FilterHN

Plain text has been around for decades and it’s here to stay

114 points

by rbanffy

10 hours ago

| past

| 12 comments

| unsung.aresluna.org

| HN

▲

TazeTSchnitzel

37 minutes ago

[-]

> Fun to see a contemporary take on something that peaked between 1970s–1980s

Maybe that was the peak, but you had some very good TUIs in the early 1990's for DOS apps, where Windows hadn't quite completely taken over yet, but you very likely had a VGA-compatible graphics card and monitor, meaning you had a good, high-resolution, crisp and configurable-font text mode available, and also likely had a mouse. This is the stuff I grew up with: QBASIC and EDIT.COM for example. Bisqwit has a cool video about how some apps from that era could have a proper mouse cursor, even: https://www.youtube.com/watch?v=7nlNQcKsj74

▲

ssivark

7 hours ago

[-]

Couldn't help riffing off on a tangent from the title (since the article is about diagramming tools)...

Dylan Beattie has a thought-provoking presentation for anyone who believes that "plain text" is a simple / solid substrate for computing: "There's no such thing as plain text" https://www.slideshare.net/slideshow/theres-no-such-thing-as... (you'll find many videos from different conferences)

▲

rmunn

3 hours ago

[-]

Haven't watched the videos yet, but from the slides, it looks like part of the issue he was talking about was encodings (there's a slide illustrating UTF-16LE ve UTF-16BE, for example).
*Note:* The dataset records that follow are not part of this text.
(** The flows of the first report, collected. *)
Lemma collect_lookup l m k :
  keyed m → NoDup (flows l) →
  keyed (foldl (λ m a, <[AggregateResults.flow a := a]> m) m l) ∧
  AggregateResults.stats <$> foldl (λ m a, <[AggregateResults.flow a := a]> m) m l !! k =
  match flow_stats l !! k with Some s => Some s | None => AggregateResults.stats <$> m !! k end.
Proof.
  revert m. induction l as [|a l IH]; intros m Hm Hnd; [done|]. unfold flows in Hnd. cbn in Hnd.
  apply NoDup_cons in Hnd as [Hnot Hnd]. destruct (IH (<[AggregateResults.flow a := a]> m)) as [? Hl];
    [by apply keyed_insert|done|]. cbn [foldl]. split; [done|]. rewrite Hl, flow_stats_cons. case_decide; subst.
  - rewrite flow_stats_None by done. by rewrite lookup_insert_eq.
  - by rewrite lookup_insert_ne by done.
Qed.

(** How the statistics of a flow in two reports become those of the merged one. *)
Definition merged_stats (a b c : option NetworkStats.t) : Prop :=
  match a, b with
  | Some a, Some b => ∃ s, NetworkStatsExt.merge_from a b = Some s ∧ c = Some s
  | Some a, None => c = Some a
  | None, b => c = b
  end.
Thankfully, with UTF-8 becoming the default everywhere (so that you need a really good reason not to use it for any given document), we're back at "yes, there is such a thing as plain text" again. It has a much larger set of valid characters, but if you receive a text file without knowing its encoding, you can just assume it's UTF-8 and have a 99.7% chance of being right.

FINALLY.

▲

thaumasiotes

49 minutes ago

[-]

> Thankfully, with UTF-8 becoming the default everywhere (so that you need a really good reason not to use it for any given document), we're back at "yes, there is such a thing as plain text" again.

Whenever I hear this, I hear "all text files should be 50% larger for no reason".
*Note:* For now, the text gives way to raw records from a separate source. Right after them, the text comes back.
Definition get_flow_key (ctx : SockOpsContext.t) : FlowKey.t := {|
  FlowKey.sip := SockContext.from_be32 (SockOpsContext.local_ip4 ctx);
  FlowKey.dip := SockContext.from_be32 (SockOpsContext.remote_ip4 ctx);
  FlowKey.sport := SockOpsContext.local_port ctx;
  FlowKey.dport := SockContext.from_be32 (SockOpsContext.remote_port ctx)
|}.

(** The configuration of one direction moves from the socket to the flow; a full map loses it. *)
Definition move_config (m : t) (socket_key : SocketKey.t) (flow_key : FlowKey.t) : t :=
  match get_socket_config m socket_key with
  | Some config =>
      let state := FlowState.mk 0 config in
      m <| FLOW_CONFIG ::= λ f, (SharedHashMap.insert f flow_key state 0).2 |>
        <| SOCKET_CONFIG ::= λ s, (SharedHashMap.remove s socket_key).2 |>
  | None => m
  end.

(** [None] is an unknown state. *)
Definition handle_sockops (m : t) (ctx : SockOpsContext.t) : option Z * t :=
  if SockOpsContext.op ctx =? BPF_SOCK_OPS_TCP_CONNECT_CB then
    let ingress_socket_key := get_socket_key ctx INGRESS in
    let egress_socket_key := SocketKey.reverse ingress_socket_key in
    let egress_key := get_flow_key ctx in
    let ingress_key := FlowKey.reverse egress_key in
    let m := move_config m egress_socket_key egress_key in
    let m := move_config m ingress_socket_key ingress_key in
    (Some 0, m)
  else if SockOpsContext.op ctx =? BPF_SOCK_OPS_STATE_CB then
    match TcpState.from (nth 0 (SockOpsContext.args ctx) 0) with
    | None => (None, m)
    | Some old_state =>
        match TcpState.from (nth 1 (SockOpsContext.args ctx) 0) with
        | None => (None, m)
        | Some new_state =>
            if bool_decide (new_state = TcpState.TCP_CLOSE) then
              let egress_key := get_flow_key ctx in
              let ingress_key := FlowKey.reverse egress_key in
              let m := m <| FLOW_CONFIG ::= λ f, (SharedHashMap.remove f ingress_key).2 |> in
              let m := m <| FLOW_CONFIG ::= λ f, (SharedHashMap.remove f egress_key).2 |> in
              (Some 0, m)
            else (Some 0, m)
        end
    end
  else (Some 0, m).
UTF-8 is pretty similar to the old code page system.

▲

mort96

45 minutes ago

[-]

Hm? UTF-8 encodes all of ASCII with one byte per character, and is pretty efficient for everything else. I think the only advantage UTF-16 has over UTF-8 is that some ranges (such as Han characters I believe?) are often 3 bytes of UTF-8 while they're 2 bytes of UTF-16. Is that your use case? Seems weird to describe that as "all text files" though?

▲

thaumasiotes

44 minutes ago

[-]

UTF-8 encodes European glyphs in two bytes and oriental glyphs in three bytes. This is due to the assumption that you're not going to be using oriental glyphs. If you are going to use them, UTF-8 is a very poor choice.

▲

mort96

40 minutes ago

[-]

UTF-8 does not encode "European glyphs" in two bytes, no. Most European languages use variations of the latin alphabet, meaning most glyphs in European languages use the 1-byte ASCII subset of UTF-8. The occasional non-ASCII glyph becomes two bytes, that's correct, but that's a much smaller bloat than what you imply.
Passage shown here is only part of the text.